April 3, 2024 | By:

Exploring the Identity of Wild Canids in the Northeast

© Maine Wolf Coalition

Officially, wolves haven’t lived in the Northeast since the late 1800s and today wildlife agencies define the species as “extirpated,” or locally extinct. Yet these wide-ranging animals have an amazing ability to show up where they’re least expected, a fact most recently documented in late 2021 near Cooperstown, New York. In that case, as well as numerous others across the region, the wolf who had crossed borders and roamed hundreds of miles became known because it was tragically shot by a coyote hunter.

This case of “mistaken identity” wasn’t surprising. A growing body of genetic research and on-the-ground observations demonstrate how coyotes and wolves have interbred and how large and “wolf like” animals defined as eastern coyotes can be.
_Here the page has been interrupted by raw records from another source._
(** ** Defects *)

(** A table with one entry, which holds the descriptor 5. *)
Definition one_entry : FdsState :=
  MkFds {[ "h" := 0%nat ]} {[ 0%nat := MkFuseFd 5 "FUSE" "/tmp/h/s" "/tmp/s" false ]} false ∅ 1.

Lemma one_entry_ok : fds_ok one_entry.
Proof.
  split; cbn; [intros h f [<- <-]%lookup_singleton_Some; eexists; by rewrite lookup_singleton_eq|..].
  - by intros h h' f [<- _]%lookup_singleton_Some [<- _]%lookup_singleton_Some.
  - intros f [o [<- _]%lookup_singleton_Some]. lia.
Qed.

(** A goroutine that runs alone for a while. *)
Inductive fd_go : prog unit * FdsState → prog unit * FdsState → Prop :=
  | go_own X (e : event X) k x s s' :
      fd_serve e s = Some (Some (x, s')) → fd_go (Vis e k, s) (k x, s')
  | go_free X (e : event X) k x s : fd_serve e s = None → fd_go (Vis e k, s) (k x, s).

Lemma fd_go_steps i p s p' s' ths :
  rtc fd_go (p, s) (p', s') → ths !! i = Some p → rtc fd_step (s, ths) (s', <[i := p']> ths).
Proof.
  remember (p, s) as st eqn:E. remember (p', s') as st' eqn:E'. intros Hr.
  revert p s E ths. induction Hr as [st|st1 st2 st3 Hs _ IH]; intros p s -> ths Hi; simplify_eq.
  - rewrite list_insert_id by done. apply rtc_refl.
  - assert (∃ p2 s2, st2 = (p2, s2) ∧ fd_step (s, ths) (s2, <[i := p2]> ths)) as (p2 & s2 & -> & Hst).
    { inversion Hs; simplify_eq; eexists _, _; (split; [done|]);
        [by eapply fd_step_own|by eapply fd_step_free]. }
    eapply rtc_l; [exact Hst|].
    replace (<[i := p']> ths) with (<[i := p']> (<[i := p2]> ths)) by apply list_insert_insert_eq.
    eapply IH; [done|done|]. apply list_lookup_insert_eq, lookup_lt_is_Some_1. by eexists.
Qed.

(** The goroutine may come to a point at which [Q] holds. *)
Definition may (p : prog unit) (s : FdsState) (Q : prog unit → FdsState → Prop) : Prop :=
  ∃ p' s', rtc fd_go (p, s) (p', s') ∧ Q p' s'.

Lemma may_here p s (Q : prog unit → FdsState → Prop) : Q p s → may p s Q.
Proof. intros HQ. exists p, s. split; [apply rtc_refl|done]. Qed.
Lemma may_own {X} (e : event X) k x s s' Q :
  fd_serve e s = Some (Some (x, s')) → may (k x) s' Q → may (Vis e k) s Q.
Proof. intros He (p' & s2 & Hr & HQ). exists p', s2. split; [|done]. eapply rtc_l; [by apply go_own|done]. Qed.
Lemma may_free {X} (e : event X) k x s Q : fd_serve e s = None → may (k x) s Q → may (Vis e k) s Q.
Proof. intros He (p' & s2 & Hr & HQ). exists p', s2. split; [|done]. eapply rtc_l; [by apply go_free|done]. Qed.

(** The next call, which the table answers, and one with a given answer. *)
Ltac own := cbn [call bind defer]; eapply may_own; [cbn [fd_serve fmap option_fmap option_map st_mu st_fuseMu
  st_fds st_objs set_mu set_fds set_fuseMu upd_obj]; try reflexivity|].
Ltac answered x := cbn [call bind defer]; apply (may_free _ _ x); [reflexivity|].

(** What is left of a request once its descriptor is sent: the answer. *)
Definition awaiting (h : string) (conn : Z) (p : nat) : prog unit :=
  defer (SockClose conn)
    (r <- getFd conn 1 ;;
     let '(msg, fds, err) := r in
     match err with
     | Some _ => Ret tt
     | None =>
         take_answer p msg fds ;;; call FdsLock ;;; call (FdsSet h p) ;;; call FdsUnlock
     end).

(** The request of a client, up to the answer. *)
Lemma request_sent h conn s f :
  fds_ok s → unlocked s → st_fds s !! h = Some f →
  may (handleFDRequest h conn) s (λ p s1,
    p = awaiting h conn f ∧ fds_ok s1 ∧ unlocked s1 ∧ st_fds s1 = st_fds s).
Proof.
  intros Hs [Hm Hfm] Hf. destruct (ok_open _ Hs _ _ Hf) as (o & Ho & Hc). unfold handleFDRequest.
  assert (({[f]} ∪ st_fuseMu s) ∖ {[f]} = ∅) as Hl by (rewrite Hfm, union_empty_r_L; apply difference_diag_L).
  assert (f ∈ {[f]} ∪ st_fuseMu s) as Hin by set_solver.
  own. rewrite Hf. own; [by rewrite decide_False by (rewrite Hfm; apply not_elem_of_empty)|].
  own; [by rewrite Ho|]. cbv zeta. set (fds := if (0 <? fd_fuseFd o)%Z then _ else _).
  unfold putFd. rewrite decide_False by (subst fds; by case_match).
  answered (@None error). answered (@None error). own; [by rewrite Ho|]. case_match.
  - answered tt. own. own; [by rewrite decide_True|]. apply may_here. repeat split; try done.
    all: by apply fds_ok_set_fuseMu, fds_ok_upd, fds_ok_set_fuseMu.
  - own; [by rewrite decide_True|]. apply may_here. repeat split; try done.
    all: by do 2 apply fds_ok_set_fuseMu.
Qed.

(** Stopping the pod: its channel is closed and its entry is gone. *)
Lemma stop_runs c h s f :
  fds_ok s → unlocked s → st_fds s !! h = Some f →
  may (StopFd basePath c h) s (λ p s1, p = Ret tt ∧ unlocked s1 ∧ st_fds s1 = delete h (st_fds s) ∧
    fd_closed <$> st_objs s1 !! f = Some true).
Proof.
  intros Hs [Hm Hfm] Hf. destruct (ok_open _ Hs _ _ Hf) as (o & Ho & Hc). unfold StopFd.
  own; [by rewrite Hm|]. own. cbn [st_fds set_mu]. rewrite Hf. cbv zeta. own; [by rewrite Ho|].
  rewrite Hc. own. unfold DoWithTimeout_err, DoWithTimeout. answered RaceDone. answered (@None error). own.
  apply may_here. repeat split; try done. cbn. by rewrite lookup_alter_eq, Ho.
Qed.

(** The answer of the client, a message without a descriptor: the object is
    entered again. *)
Lemma request_answered h conn s f o :
  unlocked s → st_objs s !! f = Some o →
  may (awaiting h conn f) s (λ p s1, p = Ret tt ∧ unlocked s1 ∧ st_fds s1 = <[h := f]> (st_fds s) ∧
    st_objs s1 = st_objs s).
Proof.
  intros [Hm Hfm] Ho. unfold awaiting, getFd.
  assert (({[f]} ∪ st_fuseMu s) ∖ {[f]} = ∅) as Hl by (rewrite Hfm, union_empty_r_L; apply difference_diag_L).
  assert (f ∈ {[f]} ∪ st_fuseMu s) as Hin by set_solver.
  answered (@None error). answered (Ok (A := string * list (list Z * option error) * option error) ("", [], None)).
  cbn [read_rights bind fst snd]. unfold take_answer.
  own; [by rewrite decide_False by (rewrite Hfm; apply not_elem_of_empty)|]. own; [by rewrite Ho|].
  own; [by rewrite decide_True|]. own; [by rewrite Hm|]. own. own. answered tt.
  by apply may_here.
Qed.

(** A stop that finds an entry whose channel is closed. *)
Lemma stop_panics c h s f :
  unlocked s → st_fds s !! h = Some f → fd_closed <$> st_objs s !! f = Some true →
  may (StopFd basePath c h) s (λ p _, p = Panic "close of closed channel").
Proof.
  intros [Hm Hfm] Hf Ho. destruct (st_objs s !! f) as [o|] eqn:Eo; [|done]. cbn in Ho. injection Ho as Hc.
  unfold StopFd. own; [by rewrite Hm|]. own. cbn [st_fds set_mu]. rewrite Hf. cbv zeta. own; [by rewrite Eo|].
  rewrite Hc. by apply may_here.
Qed.

(** A step of a goroutine of the pool, to where it may come. *)
Lemma may_steps i p s Q ths :
  may p s Q → ths !! i = Some p → ∃ p' s', rtc fd_step (s, ths) (s', <[i := p']> ths) ∧ Q p' s'.
Proof. intros (p' & s' & Hr & HQ) Hi. exists p', s'. split; [by eapply fd_go_steps|done]. Qed.

(** C40: For every sound table with no lock held and every pod in it there is an
    interleaving of a request of a client with two stops of the pod that ends
    the driver: the request reads the object; the first stop closes its channel
    and takes the entry out; the answer of the client brings the entry back, to
    the same object with its closed channel; and the second stop panics, closing
    the channel again. *)
Theorem second_stop_panics c h conn s f :
  fds_ok s → unlocked s → st_fds s !! h = Some f →
  ∃ k s1 s2 s3,
    rtc fd_step (s, [handleFDRequest h conn; StopFd basePath c h; StopFd basePath c h])
                (s1, [k; Ret tt; StopFd basePath c h]) ∧ st_fds s1 !! h = None ∧
    rtc fd_step (s1, [k; Ret tt; StopFd basePath c h])
                (s2, [Ret tt; Ret tt; StopFd basePath c h]) ∧
    st_fds s2 !! h = Some f ∧ fd_closed <$> st_objs s2 !! f = Some true ∧
    rtc fd_step (s2, [Ret tt; Ret tt; StopFd basePath c h])
                (s3, [Ret tt; Ret tt; Panic "close of closed channel"]).
Proof.
  intros Hs Hu Hf. set (st := StopFd basePath c h).
  destruct (may_steps 0 _ _ _ [handleFDRequest h conn; st; st] (request_sent h conn s f Hs Hu Hf) eq_refl)
    as (k & s0 & Hr0 & -> & Hs0 & Hu0 & Hf0). rewrite <- Hf0 in Hf.
  destruct (may_steps 1 _ _ _ [awaiting h conn f; st; st] (stop_runs c h s0 f Hs0 Hu0 Hf) eq_refl)
    as (k & s1 & Hr1 & -> & Hu1 & Hf1 & Hc1).
  destruct (st_objs s1 !! f) as [o|] eqn:Ho; [|done].
  destruct (may_steps 0 _ _ _ [awaiting h conn f; Ret tt; st] (request_answered h conn s1 f o Hu1 Ho) eq_refl)
    as (k & s2 & Hr2 & -> & Hu2 & Hf2 & Ho2).
  assert (st_fds s2 !! h = Some f) as Hh2 by by rewrite Hf2, lookup_insert_eq.
  assert (fd_closed <$> st_objs s2 !! f = Some true) as Hc2 by by rewrite Ho2, Ho.
  destruct (may_steps 2 _ _ _ [Ret tt; Ret tt; st] (stop_panics c h s2 f Hu2 Hh2 Hc2) eq_refl)
    as (k & s3 & Hr3 & ->).
  exists (awaiting h conn f), s1, s2, s3. split; [by etransitivity|].
  split; [by rewrite Hf1, lookup_delete_eq|]. done.
Qed.

(** The answer of a client with a message but no descriptor. *)
Definition bare_answer : env := λ _ X e x,
  match e in event X return X → Prop with
  | Race _ _ => λ r, r = RaceDone
  | PathExists _ => λ r, r = (true, None)
  | Dial _ => λ r, is_ok r = true
  | ConnFile _ => λ r, r = None
  | Recvmsg _ _ => λ r, ∃ msg, r = Ok (msg, [], None)
  | _ => λ _, True
  end x.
Yet while most wolves are classified as an endangered and federally protected species, coyotes can be hunted nearly all year round and virtually without limits.

These two facts are starting to converge, posing challenges for both wildlife advocates and agencies. There is an urgent need for more information about the “who, what, and where” of wild canids in the Northeast to change the approach of state agencies and inform stronger and more ecologically effective wildlife protections.

With these challenges in mind, The Rewilding Institute will be leading a session at the Northeast Natural History Conference in Albany the weekend of April 19-21. Titled Wild canids in the Northeast: roaming into a mix of genetics and policy, the session will feature TRI’s Northeast Carnivore Advocate Nadia Steinzor, Project Coyote’s Renee Seacor, and Princeton University’s Bridgett vonHoldt and discuss new methods to understand the genetics of resident and migrating canids and how admixed canids should be treated by state and federal agencies. They will also present opportunities to shift policies in the Northeast, such as upcoming State Wildlife Action Plans, more resources and education for the public and hunters, and a developing national wolf recovery plan. Registration for the conference is open until April 14. For more information, see the main page for the Northeast Natural History Conference.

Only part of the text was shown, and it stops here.